- **Your assignment**
Locate every line in the records below that holds the word "free" and return each one.

(Dataset records)

[Start of section]

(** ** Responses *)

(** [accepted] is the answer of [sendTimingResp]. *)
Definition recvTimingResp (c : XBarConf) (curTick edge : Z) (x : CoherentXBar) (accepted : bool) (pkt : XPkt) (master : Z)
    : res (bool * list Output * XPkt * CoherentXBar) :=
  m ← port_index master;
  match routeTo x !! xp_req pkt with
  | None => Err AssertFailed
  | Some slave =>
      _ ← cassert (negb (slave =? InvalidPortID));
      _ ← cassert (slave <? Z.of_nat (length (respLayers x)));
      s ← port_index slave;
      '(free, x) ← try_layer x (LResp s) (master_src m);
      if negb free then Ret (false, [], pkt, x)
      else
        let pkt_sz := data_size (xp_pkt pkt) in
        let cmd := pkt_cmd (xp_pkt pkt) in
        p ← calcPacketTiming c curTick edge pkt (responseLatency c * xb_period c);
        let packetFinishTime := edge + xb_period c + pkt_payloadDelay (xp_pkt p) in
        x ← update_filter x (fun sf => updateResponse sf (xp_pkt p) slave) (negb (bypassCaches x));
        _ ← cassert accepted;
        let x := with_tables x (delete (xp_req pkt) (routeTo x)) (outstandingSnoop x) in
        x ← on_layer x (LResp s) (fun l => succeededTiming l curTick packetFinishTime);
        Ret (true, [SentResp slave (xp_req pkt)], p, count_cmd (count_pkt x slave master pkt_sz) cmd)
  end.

[End of section]

- **Response**
      '(free, x) ← try_layer x (LResp s) (master_src m);
      if negb free then Ret (false, [], pkt, x)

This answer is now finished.